Data extracts:
◆ ◆ ◆ ◆ ◆ ◆ ◆

Lemma step_stalled a c s : broken a = true → stalled a s → stalled a (step a c s).
Proof.
  unfold broken. intros Hbroken (Hm & Hperf & Hall). unfold step, move.
  destruct (procs s !! who c) as [p|] eqn:Hp; [|done].
  pose proof (Hall _ _ Hp) as Hq.
  destruct p as [|sp| | | |]; try done.
  - destruct (lock s).
    + destruct (expires c); [|done].
      repeat split; simpl; try done. by apply quiet_insert.
    + repeat split; simpl; try done. by apply quiet_insert.
  - destruct sp as [| | | |r]; simpl in Hq; try done.
    + rewrite Hm. repeat split; simpl; try done. by apply quiet_insert.
    + destruct (tar_ok a) eqn:Ht; repeat split; simpl; try done;
        by apply quiet_insert.
    + rewrite Hq in Hbroken. simpl in Hbroken.
      apply negb_true_iff in Hbroken. rewrite Hbroken.
      repeat split; simpl; try done. by apply quiet_insert.
    + destruct r as [f|]; [|done].
      repeat split; simpl; try done. by apply quiet_insert.
Qed.

Lemma run_schedule_stalled a sched : ∀ s,
  broken a = true → stalled a s → stalled a (run_schedule a sched s).
Proof.
  unfold run_schedule.
  induction sched as [|c sched IH]; intros s Hb Hs; simpl; [done|].
  by apply IH, step_stalled.
Qed.

(** X21.  With an archive on which [tar] or [conda-unpack] fails,
    whatever the number of invocations and the schedule: the marker is
    never written, no invocation completes the relocation, and no
    invocation gets as far as activating the environment or running
    its command; the invocations that have ended have failed, for a
    reason other than the activation. *)
Theorem broken_archive_never_runs (a : archive) (n : nat) (sched : list choice) :
  broken a = true →
  let s := run_schedule a sched (init n) in
  marker (dir s) = false
  ∧ performers s = []
  ∧ ∀ i p, procs s !! i = Some p →
           passed p = false
           ∧ (finished p = true → ∃ f, p = Failed f ∧ f ≠ ActivationFailure).
Proof.
  intros Hbroken s.
  destruct (run_schedule_stalled a sched (init n) Hbroken (stalled_init a n))
    as (Hm & Hperf & Hall).
  split; [done|]. split; [done|]. intros i p Hp.
  specialize (Hall i p Hp).
  destruct p as [|[| | | |[f|]]| | | |f]; simpl in *; try done.
  split; [done|]. intros _. exists f. split; [done|]. by intros ->.
Qed.

Lemma broken_archive_never_runs_witness :
  marker (dir (run_schedule sample_broken sample_schedule (init 3))) = false
  ∧ performers (run_schedule sample_broken sample_schedule (init 3)) = [].
Proof.
  destruct (broken_archive_never_runs sample_broken 3 sample_schedule eq_refl)
    as (H1 & H2 & _).
  split; [exact H1 | exact H2].
Defined.

(** *** Progress *)

Lemma unfinished_lookup (l : list pc) :
  forallb finished l = false → ∃ i p, l !! i = Some p ∧ finished p = false.
Proof.
  induction l as [|p l IH]; simpl; [done|].
  destruct (finished p) eqn:Hp; simpl.
  - intros (i & q & Hi & Hq)%IH. by exists (S i), q.
  - intros _. by exists 0%nat, p.
Qed.

Lemma changed (s s' : system) i p :
  procs s !! i = Some p → procs s' !! i ≠ Some p → s' ≠ s.
Proof. intros Hi Hne ->. done. Qed.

◆ ◆ ◆ ◆ ◆ ◆ ◆

Task directions:
Give back exactly what runs from the first line of the listing above to the line that contains "- destruct (lock s).", keeping both end lines.

Answer to this exercise:
Lemma step_stalled a c s : broken a = true → stalled a s → stalled a (step a c s).
Proof.
  unfold broken. intros Hbroken (Hm & Hperf & Hall). unfold step, move.
  destruct (procs s !! who c) as [p|] eqn:Hp; [|done].
  pose proof (Hall _ _ Hp) as Hq.
  destruct p as [|sp| | | |]; try done.
  - destruct (lock s).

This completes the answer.